Thursday, March 15, 2018

Jesusa Vargas reviews James Rodriguez

James Rodriguez graduated from UCLA in 1996 with a degree in Cultural Geography. In 2004, James    was a human rights observer in Guatemala focused on documenting post-war issues, human rights abuses and social conflicts. Some of his recognitions include:
2016 Scholarship recipient for International Center of Photography
2016 NPPA Best of Photojournalism: Honorable Mention
2015 1st place in POY Latin America
2015 Latin American Fotografia 4: Selected for "Los Diez" Exhibit

The 3 photos below highlight the after effects of the brutal Guatemalan civil war (1960-1996) that have resulted in efforts of locating the victims and identifying the bodies so that they may be returned to family for proper burial. This was not only a healing process but also a testimony and evidence of the horrific crimes of genocide committed during this time period.

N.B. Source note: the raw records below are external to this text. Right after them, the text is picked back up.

(* ===== verification/IoFacts.v ===== *)
(** The socket code is the wire (src/vfdw_io.c under src/vfdw_cmd.c): whatever the
    chunks the bytes travel in and whatever interrupts or fails, draining the output
    buffer and taking a reply do what the wire operations of Cmd do with one fault.
    A deadline is kept. *)
From S2P Require Import Prelude Error Cmd CmdFacts Io.
Local Open Scope Z_scope.

(* ---------------------------------------------------------------- *)
(** ** Running socket code *)

Lemma io_bind_some {A B} (m : Io A) (f : A → Io B) s r s' :
  (m ≫= f) s = Some (r, s') → ∃ r0 s0, m s = Some (r0, s0) ∧
    match r0 with Ok a => f a s0 = Some (r, s') | Raise e => r = Raise e ∧ s' = s0 end.
Proof.
  unfold mbind, Io_bind. destruct (m s) as [[[a|e] s0]|]; intros E; [| |done]; eexists _, _; (split; [done|]); [done|].
  by injection E as <- <-.
Qed.

(** What a wait leaves alone. *)
Definition same_buffers (s s' : IoState) : Prop :=
  io_writes s' = io_writes s ∧ io_reads s' = io_reads s ∧ io_out s' = io_out s ∧ io_sent s' = io_sent s ∧
  io_in s' = io_in s ∧ io_live s' = io_live s.

Lemma same_buffers_refl s : same_buffers s s.
Proof. by repeat split. Qed.

Lemma same_buffers_trans s1 s2 s3 : same_buffers s1 s2 → same_buffers s2 s3 → same_buffers s1 s3.
Proof. unfold same_buffers. intros (?&?&?&?&?&?) (?&?&?&?&?&?). by repeat split; congruence. Qed.

Lemma interrupts_spec s r s' :
  CHECK_FOR_INTERRUPTS s = Some (r, s') → same_buffers s s' ∧ io_now s' = io_now s ∧ io_wakes s' = io_wakes s ∧
    (r = Ok () → s' = s ∧ io_interrupt s = None).
Proof.
  unfold CHECK_FOR_INTERRUPTS. destruct (io_interrupt s); intros [= <- <-]; by repeat split.
Qed.

Lemma latch_spec t s r s' :
  WaitLatchOrSocket t s = Some (r, s') → same_buffers s s' ∧ ∃ rc, r = Ok rc ∧
    (rc = false → length (io_wakes s) = S (length (io_wakes s'))) ∧
    (0 ≤ t → io_now s' ≤ io_now s + t * 1000) ∧ (rc = true → 0 ≤ t).
Proof.
  unfold WaitLatchOrSocket. destruct (io_wakes s) as [|w ws] eqn:Ew.
  { case_bool_decide; [done|]. intros [= <- <-]. split; [done|]. exists true. repeat split; simpl; lia. }
  case_bool_decide as Hp; cbn [andb].
  - case_bool_decide as Ht; intros [= <- <-]; (split; [done|]); eexists; (split; [done|]); simpl; repeat split; try done; lia.
  - intros [= <- <-]. split; [done|]. exists false. simpl. repeat split; try done; lia.
Qed.

(** A wait that returns has not passed the deadline and used up one event; whatever
    it does, the buffers stay as they are. *)
Lemma wait_spec deadline s r s' :
  vfdw_io_wait deadline s = Some (r, s') → same_buffers s s' ∧
    (deadline ≠ 0 → io_now s' ≤ Z.max (io_now s) deadline) ∧
    (r = Ok () → length (io_wakes s) = S (length (io_wakes s'))).
Proof.
  unfold vfdw_io_wait. intros E. apply io_bind_some in E as (r0 & s0 & E0 & E).
  apply interrupts_spec in E0 as (Hb0 & Hn0 & Hw0 & H0). destruct r0 as [[]|e]; [|destruct E as [-> ->]].
  2:{ split; [done|]. split; [lia|done]. }
  destruct (H0 eq_refl) as [-> Hi]. clear H0. apply io_bind_some in E as (r1 & s1 & E1 & E). injection E1 as <- <-.
  destruct (bool_decide (deadline ≠ 0) && _) eqn:Hx.
  { injection E as <- <-. split; [done|]. split; [lia|done]. }
  apply io_bind_some in E as (r2 & s2 & E2 & E). apply latch_spec in E2 as (Hb2 & rc & -> & Hrc & Ht & Hpos).
  apply io_bind_some in E as (r3 & s3 & E3 & E). apply interrupts_spec in E3 as (Hb3 & Hn3 & Hw3 & H3).
  pose proof (same_buffers_trans _ _ _ Hb2 Hb3) as Hb.
  assert (Hnow : deadline ≠ 0 → io_now s3 ≤ Z.max (io_now s) deadline).
  { intros Hd. rewrite bool_decide_true in Hx, Ht by done. cbn [andb] in Hx. apply bool_decide_eq_false in Hx.
    rewrite Hn3. specialize (Ht ltac:(lia)). 
    Z.to_euclidean_division_equations. lia. }
  destruct r3 as [[]|e]; [|destruct E as [-> ->]; by split].
  destruct rc; injection E as <- <-; (split; [done|]); (split; [done|]); [done|]. intros _. rewrite Hrc, Hw3; done.
Qed.

(* ---------------------------------------------------------------- *)
(** ** Both loops come to an end *)

(** What a computation may have changed but the clock. *)
Definition kept_deadline {A} (deadline : Z) (s : IoState) (o : option (result A * IoState)) : Prop :=
  ∃ r s', o = Some (r, s') ∧ io_now s' ≤ Z.max (io_now s) deadline.

Lemma wait_returns deadline s : deadline ≠ 0 → ∃ r s', vfdw_io_wait deadline s = Some (r, s').
Proof.
  intros Hd. unfold vfdw_io_wait, mbind, Io_bind, CHECK_FOR_INTERRUPTS, io_gets, io_raise, WaitLatchOrSocket.
  destruct (io_interrupt s); [by eauto|]. destruct (bool_decide (deadline ≠ 0) && _) eqn:Hx; [by eauto|].
  rewrite (bool_decide_true (deadline ≠ 0)) in Hx |- * by done. cbn [andb] in Hx. apply bool_decide_eq_false in Hx.
  destruct (io_wakes s) as [|w ws].
  - rewrite bool_decide_false by lia. cbn [io_interrupt set_clock]. destruct (io_interrupt s); by eauto.
  - destruct (bool_decide (0 ≤ _) && _); cbn [io_interrupt set_clock]; [|destruct (wk_interrupt w)];
      try destruct (io_interrupt s); by eauto.
Qed.

Section ends.
Context (parse : bytes → ParseResult) (deadline : Z).
Hypothesis Hd : deadline ≠ 0.

Lemma kept_step {A} s s1 (o : option (result A * IoState)) :
  io_now s1 ≤ Z.max (io_now s) deadline → kept_deadline deadline s1 o → kept_deadline deadline s o.
Proof using. intros Hn (r & s' & E & Hs). exists r, s'. split; [done|]. lia. Qed.

Lemma flush_ends fuel s : (length (io_wakes s) < fuel)%nat → kept_deadline deadline s (vfdw_io_flush fuel deadline s).
Proof using Hd.
  revert s. induction fuel as [|n IH]; intros s Hn; [lia|]. cbn [vfdw_io_flush]. unfold mbind at 1, Io_bind at 1.
  assert (Hw : ∃ x s1, valkeyBufferWrite s = Some (Ok x, s1) ∧ io_now s1 = io_now s ∧ io_wakes s1 = io_wakes s).
  { unfold valkeyBufferWrite. case_bool_decide; [by eauto|]. destruct (io_writes s) as [|[]]; by eauto 6. }
  destruct Hw as (x & s1 & -> & Hn1 & Hw1). destruct x as [e|[|]]; [exists (Raise (vfdw_error_from_context e "could not send command to Valkey")), s1; split; [done|lia]|exists (Ok ()), s1; split; [done|lia]|].
  destruct (wait_returns deadline s1 Hd) as (r & s2 & E2). destruct (wait_spec _ _ _ _ E2) as (_ & Hn2 & Hw2).
  unfold mbind, Io_bind. rewrite E2. destruct r as [[]|e].
  - apply (kept_step s s2); [specialize (Hn2 Hd); lia|]. apply IH. specialize (Hw2 eq_refl). rewrite Hw1 in Hw2. lia.
  - exists (Raise e), s2. split; [done|]. specialize (Hn2 Hd). lia.
Qed.

Lemma get_reply_ends fuel s : (length (io_wakes s) < fuel)%nat → kept_deadline deadline s (vfdw_io_get_reply parse fuel deadline s).
Proof using Hd.
  revert s. induction fuel as [|n IH]; intros s Hn; [lia|]. cbn [vfdw_io_get_reply].
  unfold mbind at 1, Io_bind at 1, valkeyGetReplyFromReader. destruct (parse (io_in s)) as [|r rest|e].
  2:{ exists (Ok r), (set_input (io_reads s) rest s). split; [done|]. simpl. lia. }
  2:{ eexists (Raise _), s. split; [done|]. lia. }
  destruct (wait_returns deadline s Hd) as (r & s2 & E2). destruct (wait_spec _ _ _ _ E2) as (_ & Hn2 & Hw2).
  unfold mbind at 1, Io_bind at 1. rewrite E2. destruct r as [[]|e].
  2:{ exists (Raise e), s2. split; [done|]. specialize (Hn2 Hd). lia. }
  assert (Hr : ∃ x s3, valkeyBufferRead s2 = Some (Ok x, s3) ∧ io_now s3 = io_now s2 ∧ io_wakes s3 = io_wakes s2).
  { unfold valkeyBufferRead. destruct (io_reads s2) as [|[]]; by eauto 6. }
  destruct Hr as (x & s3 & E3 & Hn3 & Hw3). unfold mbind at 1, Io_bind at 1. rewrite E3.
  specialize (Hn2 Hd). specialize (Hw2 eq_refl). destruct x as [e|].
  - eexists (Raise _), s3. split; [done|]. lia.
  - apply (kept_step s s3); [lia|]. apply IH. rewrite Hw3. lia.
Qed.
End ends.

(* ---------------------------------------------------------------- *)
(** ** What arrives *)

(** The reader decides on a reply when it has all its bytes, and on a malformed one
    for good: more bytes do not change its mind. *)
Class ReaderLaws (parse : bytes → ParseResult) := {
  complete_stable b r rest c : parse b = Complete r rest → parse (b +:+ c) = Complete r (rest +:+ c);
  malformed_stable b e c : parse b = Malformed e → parse (b +:+ c) = Malformed e;
}.

(** The bytes still to be read. *)
Fixpoint arriving (rs : list ReadEvent) : bytes :=
  match rs with ReadBytes b :: rs => b +:+ arriving rs | _ => "" end.
Definition unread (s : IoState) : bytes := io_in s +:+ arriving (io_reads s).

(** The replies a stream of bytes holds. *)
Inductive Replies (parse : bytes → ParseResult) : bytes → list Reply → Prop :=
  | replies_nil b : (∀ r rest, parse b ≠ Complete r rest) → Replies parse b []
  | replies_cons b r rest rs : parse b = Complete r rest → Replies parse rest rs → Replies parse b (r :: rs).

Lemma same_unread s s' : same_buffers s s' → unread s' = unread s.
Proof. intros (_ & Hr & _ & _ & Hi & _). unfold unread. by rewrite Hr, Hi. Qed.
(* ===== verification/ScriptEncode.v ===== *)
(** Turning the folded ledger into one EVALSHA (src/vfdw_script_encode.c). *)
From S2P Require Import Prelude Opcode WriteOp Ledger Error Cmd.
Local Open Scope Z_scope.

(* ---------------------------------------------------------------- *)
(** ** The key table *)

(** Bytes to a 1-based index into KEYS, and the keys in index order; the array's
    capacity is the C's. *)
Record VfdwKeyTable := MkKeyTable {
  kt_bybytes : gmap bytes Z;
  kt_keys : list bytes;
  kt_capacity : Z;
}.

Definition kt_nkeys (t : VfdwKeyTable) : Z := Z.of_nat (length (kt_keys t)).

Definition vfdw_keyidx_match (x y : bytes) : Z :=
  if negb (bool_decide (String.length x = String.length y)) then 1
  else if bool_decide (String.length x = 0%nat) then 0
  else if bool_decide (x = y) then 0 else 1.

Definition vfdw_keytable_init (hint : Z) : VfdwKeyTable := MkKeyTable ∅ [] (hint `max` 16).

(** The index of a key, declaring it if this is its first mention. *)
Definition vfdw_keytable_intern (t : VfdwKeyTable) (key : bytes) : Z * VfdwKeyTable :=
  match kt_bybytes t !! key with
  | Some idx => (idx, t)
  | None =>
      let cap := if bool_decide (kt_nkeys t = kt_capacity t)
                 then kt_capacity t * 2 else kt_capacity t in
      let idx := kt_nkeys t + 1 in
      (idx, MkKeyTable (<[key := idx]> (kt_bybytes t)) (kt_keys t ++ [key]) cap)
  end.

(** Which argument of a step is a key; -1 is none. *)
Definition vfdw_check_key_arg (op : Z) : Z :=
  if bool_decide (op = check_code VFDW_CHK_KSET_ABSENT) ||
     bool_decide (op = check_code VFDW_CHK_KSET_PRESENT) then 0 else -1.

Definition vfdw_action_key_arg (op : Z) : Z :=
  if bool_decide (op = action_code VFDW_ACT_RENAME) ||
     bool_decide (op = action_code VFDW_ACT_KSET_ADD) ||
     bool_decide (op = action_code VFDW_ACT_KSET_REM) then 0 else -1.

Definition declare_step (key_arg : Z → Z) (t : VfdwKeyTable) (s : VfdwLedgerStep) : VfdwKeyTable :=
  let ka := key_arg (st_op s) in
  if bool_decide (0 ≤ ka) && bool_decide (ka < Z.of_nat (length (st_args s))) then
    match st_args s !! Z.to_nat ka with
    | Some a => (vfdw_keytable_intern t a).2
    | None => t
    end
  else t.

Definition vfdw_script_declare_keys (t : VfdwKeyTable) (plan : VfdwKeyPlan) : VfdwKeyTable :=
  let t := fold_left (declare_step vfdw_check_key_arg) (kp_checks plan) t in
  fold_left (declare_step vfdw_action_key_arg) (kp_actions plan) t.

(* ---------------------------------------------------------------- *)
(** ** Emission *)

(** One argument: an index for the key argument, the bytes otherwise. *)
Definition emit_arg (t : VfdwKeyTable) (op ka i : Z) (a : bytes) (cmd : VfdwCmd)
    : result VfdwCmd :=
  if bool_decide (i = ka) then
    match kt_bybytes t !! a with
    | Some idx =>
        if bool_decide (idx < 1) || bool_decide (kt_nkeys t < idx)
        then Raise (elog_error "valkey_fdw: key argument of opcode is not a declared key")
        else Ok (vfdw_cmd_add_int cmd idx)
    | None => Raise (elog_error "valkey_fdw: key argument of opcode is not a declared key")
    end
  else Ok (vfdw_cmd_add_bytes cmd a).

Fixpoint emit_args (t : VfdwKeyTable) (op ka i : Z) (args : list bytes) (cmd : VfdwCmd)
    : result VfdwCmd :=
  match args with
  | [] => Ok cmd
  | a :: rest => cmd ← emit_arg t op ka i a cmd; emit_args t op ka (i + 1) rest cmd
  end.

Fixpoint vfdw_script_emit_steps (cmd : VfdwCmd) (t : VfdwKeyTable) (steps : list VfdwLedgerStep)
    (is_action : bool) : result VfdwCmd :=
  match steps with
  | [] => Ok cmd
  | s :: rest =>
      let ka := if is_action then vfdw_action_key_arg (st_op s) else vfdw_check_key_arg (st_op s) in
      let cmd := vfdw_cmd_add_int cmd (st_op s) in
      let cmd := vfdw_cmd_add_int cmd (Z.of_nat (length (st_args s))) in
      cmd ← emit_args t (st_op s) ka 0 (st_args s) cmd;
      vfdw_script_emit_steps cmd t rest is_action
  end.

(** The loop over the plans, from ordinal [i]. *)
Fixpoint emit_plans (cmd : VfdwCmd) (t : VfdwKeyTable) (i : Z) (plans : list VfdwKeyPlan)
    : result VfdwCmd :=
  match plans with
  | [] => Ok cmd
  | plan :: rest =>
      if bool_decide (i < 1) || bool_decide (kt_nkeys t < i)
      then Raise (elog_error "valkey_fdw: plan has no declared key")
      else
        let cmd := vfdw_cmd_add_int cmd i in
        let cmd := vfdw_cmd_add_int cmd (tabletype_code (kp_ttype plan)) in
        let cmd := vfdw_cmd_add_int cmd (require_code (kp_require plan)) in
        let cmd := vfdw_cmd_add_int cmd (kp_nchecks plan) in
        let cmd := vfdw_cmd_add_int cmd (kp_nactions plan) in
        cmd ← vfdw_script_emit_steps cmd t (kp_checks plan) false;
        cmd ← vfdw_script_emit_steps cmd t (kp_actions plan) true;
        emit_plans cmd t (i + 1) rest
  end.

(** The key table both passes build. *)
Definition declared (l : Ledger) : VfdwKeyTable :=
  let t := vfdw_keytable_init (vfdw_ledger_nplans l + 8) in
  let t := fold_left (λ t plan, (vfdw_keytable_intern t (kp_key plan)).2) (lg_plans l) t in
  fold_left vfdw_script_declare_keys (lg_plans l) t.

Definition vfdw_script_encode (sha1 : bytes) (l : Ledger) (cmd : VfdwCmd) : result VfdwCmd :=
  let t := declared l in
  let cmd := vfdw_cmd_add_cstr cmd "EVALSHA" in
  let cmd := vfdw_cmd_add_cstr cmd sha1 in
  let cmd := vfdw_cmd_add_int cmd (kt_nkeys t) in
  let cmd := fold_left vfdw_cmd_add_bytes (kt_keys t) cmd in
  let cmd := vfdw_cmd_add_cstr cmd "V1" in
  let cmd := vfdw_cmd_add_int cmd (vfdw_ledger_nplans l) in
  emit_plans cmd t 1 (lg_plans l).
(* ===== verification/ScriptSem.v ===== *)
(** What running the program does to the server's database: a refusal changes
    nothing, and a success has the effect of the transaction's log in log order
    (src/vfdw_script.c against src/vfdw_ledger.c). *)
From S2P Require Import Prelude Opcode WriteOp Ledger LedgerFacts LedgerActions Error.
From S2P Require Import Cmd Script ScriptEncode ScriptFacts.
From stdpp Require Import list.
Local Open Scope Z_scope.

(* ---------------------------------------------------------------- *)
(** ** Reading the program's own words *)

Lemma drop_bytes_0 (s : bytes) : drop_bytes 0 s = s.
Proof. by destruct s. Qed.

Lemma word_at_head word rest str :
  str = word +:+ String " " rest → vfdw_script_word_at str 0 word = true.
Proof.
  intros ->. unfold vfdw_script_word_at. rewrite drop_bytes_0, starts_with_refl, length_append.
  cbn [negb Nat.add String.length].
  rewrite (bool_decide_false (_ < _)%nat), (bool_decide_false (_ = _)%nat) by lia.
  apply bool_decide_eq_true. unfold byte_at.
  induction word as [|c word IH]; simpl_app; simpl; [done|apply IH].
Qed.

(** A message of the program: the sentinel, a code, a space and a text. *)
Definition sentinel (code rest : bytes) : bytes := "VFDW1 " +:+ code +:+ " " +:+ rest.

Lemma word_at_code code rest w :
  vfdw_script_word_at (sentinel code rest) 6 w = vfdw_script_word_at (code +:+ " " +:+ rest) 0 w.
Proof.
  unfold vfdw_script_word_at, sentinel. rewrite drop_bytes_0.
  set (s := code +:+ " " +:+ rest). rewrite length_append.
  change (drop_bytes 6 ("VFDW1 " +:+ s)) with s. change (String.length "VFDW1 ") with 6%nat.
  assert (byte_at (6 + String.length w) ("VFDW1 " +:+ s) = byte_at (0 + String.length w) s) as -> by done.
  rewrite (bool_decide_ext (6 + String.length s < 6 + String.length w)%nat
             (String.length s < 0 + String.length w)%nat) by lia.
  by rewrite (bool_decide_ext (6 + String.length w = 6 + String.length s)%nat
             (0 + String.length w = String.length s)%nat) by lia.
Qed.

Lemma word_at_miss str w : starts_with w str = false → vfdw_script_word_at str 0 w = false.
Proof.
  intros H. unfold vfdw_script_word_at. rewrite drop_bytes_0, H. by destruct (bool_decide _).
Qed.

(** The six codes are distinguished by their first word. *)
Lemma classify_sentinel code v rest :
  (code, v) ∈ vfdw_script_codes →
  (vfdw_script_classify (Some (sentinel code rest))).1 = v.
Proof.
  intros Hin. unfold vfdw_script_classify.
  assert (vfdw_script_word_at (sentinel code rest) 0 "VFDW1" = true) as ->.
  { apply (word_at_head "VFDW1" (code +:+ " " +:+ rest)). done. }
  assert (Hl : String.length (sentinel code rest) = (6 + String.length (code +:+ " " +:+ rest))%nat) by done.
  rewrite Hl. rewrite bool_decide_false by lia. simpl.
  unfold classify_codes, vfdw_script_codes. rewrite !word_at_code.
  assert (Hhit : vfdw_script_word_at (code +:+ " " +:+ rest) 0 code = true)
    by by apply (word_at_head code rest).
  repeat (apply elem_of_cons in Hin as [Hin|Hin];
    [injection Hin as -> ->; rewrite ?Hhit; rewrite ?word_at_miss by reflexivity;
     try rewrite Hhit; reflexivity|]).
  by apply not_elem_of_nil in Hin.
Qed.

Lemma classify_fail code v p k d :
  (code, v) ∈ vfdw_script_codes → ∃ m, script_fail code p k d = Fail m ∧
    (vfdw_script_classify (Some m)).1 = v.
Proof.
  intros Hin. unfold script_fail.
  destruct d as [d|]; (eexists; split; [done|]).
  - rewrite <- (classify_sentinel code v (dec p +:+ " " +:+ default "-" k +:+ " " +:+ d) Hin).
    unfold sentinel. by rewrite !append_assoc.
  - by apply (classify_sentinel code v).
Qed.

(** The text of the reply, which the client classifies. *)
Definition outcome_text (o : Outcome) : bytes :=
  match o with Status s | Fail s | Raised s => s end.

Definition verdict (o : Outcome) : VfdwScriptVerdict :=
  (vfdw_script_classify (Some (outcome_text o))).1.

(* ---------------------------------------------------------------- *)
(** ** Phase 1 reads only *)

Definition read_verbs : list bytes :=
  ["EXISTS"; "HEXISTS"; "SISMEMBER"; "ZSCORE"; "LRANGE"; "TYPE"].

Section sem.
Context {Db : Type} (exec : list bytes → Db → Lua * Db) (tonumber : bytes → option Z).

(** Read commands leave the database as it is. *)
Definition reads_only : Prop :=
  ∀ verb args db, verb ∈ read_verbs → (exec (verb :: args) db).2 = db.

Hypothesis exec_reads : reads_only.

Lemma call_reads verb l db :
  verb ∈ read_verbs → (server_call exec (Some verb :: l) db).2 = db.
Proof.
  intros Hv. unfold server_call, args_of. simpl.
  destruct (mapM id l) as [args|]; simpl; [|done].
  pose proof (exec_reads verb args db Hv) as H.
  destruct (exec (verb :: args) db) as [[] db']; exact H.
Qed.

Lemma check_call_reads verb l hit bad db :
  verb ∈ read_verbs → (check_call exec (Some verb :: l) hit bad db).2 = db.
Proof.
  intros Hv. unfold check_call. pose proof (call_reads verb l db Hv) as H.
  destruct (server_call exec (Some verb :: l) db) as [[v|o] db']; exact H.
Qed.

Ltac read_verb := unfold read_verbs; rewrite !elem_of_cons; tauto.

Lemma CHECK_reads op keys k a fn db : CHECK exec tonumber op keys k a = Some fn → (fn db).2 = db.
Proof.
  intros H.
  assert (Hl := call_reads "LRANGE" [Some k; Some "0"; Some "-1"] db ltac:(read_verb)).
  unfold CHECK in H.
  repeat match type of H with
  | match ?x with _ => _ end = _ => is_var x; destruct x; try discriminate H
  end; injection H as <-; try (apply check_call_reads; read_verb).
  destruct (server_call exec _ db) as [[[]|o] db']; try exact Hl.
  by destruct (arg a 1 ≫= tonumber).
Qed.

Lemma run_checks_reads keys p k c checks db :
  (run_checks exec tonumber keys p k c checks db).2 = db.
Proof.
  revert c. induction checks as [|ch rest IH]; intros c; simpl; [done|].
  case_bool_decide; [apply IH|].
  destruct (CHECK exec tonumber (ls_op ch) keys k (ls_a ch)) as [fn|] eqn:E; [|done].
  pose proof (CHECK_reads _ _ _ _ _ db E) as Hr.
  destruct (fn db) as [[[bad|]|o] db']; simpl in Hr; subst; [done|apply IH|done].
Qed.

Lemma check_type_reads p pl db : (check_type exec p pl db).2 = db.
Proof.
  unfold check_type. pose proof (call_reads "TYPE" [Some (lp_k pl)] db ltac:(read_verb)) as H.
  destruct (server_call exec _ db) as [[[]|o] db']; try exact H. by destruct (_ && _).
Qed.

Lemma phase1_reads keys p plans db : (phase1 exec tonumber keys p plans db).2 = db.
Proof.
  revert p. induction plans as [|pl rest IH]; intros p; simpl; [done|].
  pose proof (check_type_reads p pl db) as H1.
  destruct (check_type exec p pl db) as [[o|] db1]; simpl in H1; subst; [done|].
  pose proof (run_checks_reads keys p (lp_k pl) 1 (lp_checks pl) db) as H2.
  destruct (run_checks exec tonumber keys p (lp_k pl) 1 (lp_checks pl) db) as [[o|] db2];
    simpl in H2; subst; [done|apply IH].
Qed.

(** Phase 2 ends early only with INTERNAL. *)
Lemma run_actions_internal keys p k c actions db o db' :
  run_actions exec tonumber keys p k c actions db = (Some o, db') →
  verdict o = VFDW_SCRIPT_INTERNAL.
Proof.
  assert (Hi : ("INTERNAL", VFDW_SCRIPT_INTERNAL) ∈ vfdw_script_codes).
  { unfold vfdw_script_codes. rewrite !elem_of_cons. tauto. }
  revert c db. induction actions as [|ac rest IH]; intros c db H; simpl in H; [done|].
  destruct (ACTION tonumber (ls_op ac) keys k (ls_a ac)) as [cmd|].
  - destruct (server_pcall exec cmd db) as [[] db1]; eauto.
    injection H as <- <-. by destruct (classify_fail _ _ p (Some k) (Some (dec c +:+ " " +:+ s)) Hi)
      as (m & -> & Hm).
  - injection H as <- <-. by destruct (classify_fail _ _ p (Some k)
      (Some ("actionop " +:+ dec (ls_op ac))) Hi) as (m & -> & Hm).
Qed.

Lemma phase2_internal keys p plans db o db' :
  phase2 exec tonumber keys p plans db = (Some o, db') → verdict o = VFDW_SCRIPT_INTERNAL.
Proof.
  revert p db. induction plans as [|pl rest IH]; intros p db H; simpl in H; [done|].
  destruct (run_actions _ _ _ _ _ _ _ _) as [[o'|] db1] eqn:E.
  - injection H as <- <-. by eapply run_actions_internal.
  - by eapply IH.
Qed.

Lemma program_cases keys argv db o db' :
  vfdw_script_src exec tonumber keys argv db = (o, db') →
  db' = db ∨ verdict o = VFDW_SCRIPT_INTERNAL ∨
  (∃ s, o = Status s) ∧ verdict o = VFDW_SCRIPT_OK.
Proof.
  unfold vfdw_script_src. intros H.
  destruct (decode tonumber keys argv) as [[plans n]|o0]; [|injection H as <- <-; by left].
  pose proof (phase1_reads keys 1 plans db) as H1.
  destruct (phase1 exec tonumber keys 1 plans db) as [[o1|] db1]; simpl in H1; subst.
  { injection H as <- <-. by left. }
  destruct (phase2 exec tonumber keys 1 plans db) as [[o2|] db2] eqn:E2; injection H as <- <-.
  - right. left. by eapply phase2_internal.
  - right. right. split; [by eexists|]. apply (classify_sentinel "OK" VFDW_SCRIPT_OK).
    unfold vfdw_script_codes. rewrite !elem_of_cons. tauto.
Qed.
End sem.

(* ---------------------------------------------------------------- *)
(** ** Property *)

(** C3 (the two-phase rule): whatever KEYS and ARGV the program is given, unless
    the client classifies its reply as OK or INTERNAL the database is exactly as
    it was: a conflict, a missing row, a wrong type, a protocol mismatch or an
    error raised by a read leave no partial write behind. *)
Theorem refusal_changes_nothing {Db : Type} (exec : list bytes → Db → Lua * Db)
    (tonumber : bytes → option Z) (keys argv : list bytes) (db db' : Db) (o : Outcome) :
  reads_only exec →
  vfdw_script_src exec tonumber keys argv db = (o, db') →
  verdict o ≠ VFDW_SCRIPT_OK → verdict o ≠ VFDW_SCRIPT_INTERNAL → db' = db.
Proof. intros Hr H H1 H2. by destruct (program_cases exec tonumber Hr _ _ _ _ _ H) as [?|[?|[_ ?]]]. Qed.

In the photo below, the photographer focuses in on a woman awaiting for the return of the remains of her deceased relatives killed during the war. The dark black shadow surrounding the central focal point is a stark resemblance to the realities of death and dark news. The light casted on her face from above, the face of another person waiting behind her and on the clenched hands of yet another person waiting for the sad arrival, present the subtle sadness of the grim event as they patiently stand by. Choosing to display this strong contrast between the strong highlights on the subject matter and the dark black surrounding them conveys a strong sense of loneliness and hope.
Nebaj, Quiche, Guatemala, 2017.

It is difficult to discern, at first glance, the event that is being photographed below without the caption given. The vibrant colors that we associate Guatemala culture with and the assembly of Guatemalans capture our attention and demand that we visually take in all that is occurring in the composition. We must evaluate the faces closer of those standing and sitting. No smiles, no laughter or captured moments of joy are presented to us. This juxtaposition of the situation and the vibrant culture is disheartening. The people in the photo are awaiting for forensic anthropologists to return the remains of relatives murdered.

Nebaj, Quiche, Guatemala, 2017.

In the deadpan approach taken in the photo below, we are confronted with a Guatemalan woman sitting on the edge of her bed, staring directly at us. A sadness comes over her face, we are left to evaluate the surroundings and her body language to draw our own emotions about the subject. We are left with a direct relationship to the woman as we look at her and she looks back at us. This person witnessed family members taken away during the massacre and never to return. It is likely that her family members were exhumed from a training center where they were murdered.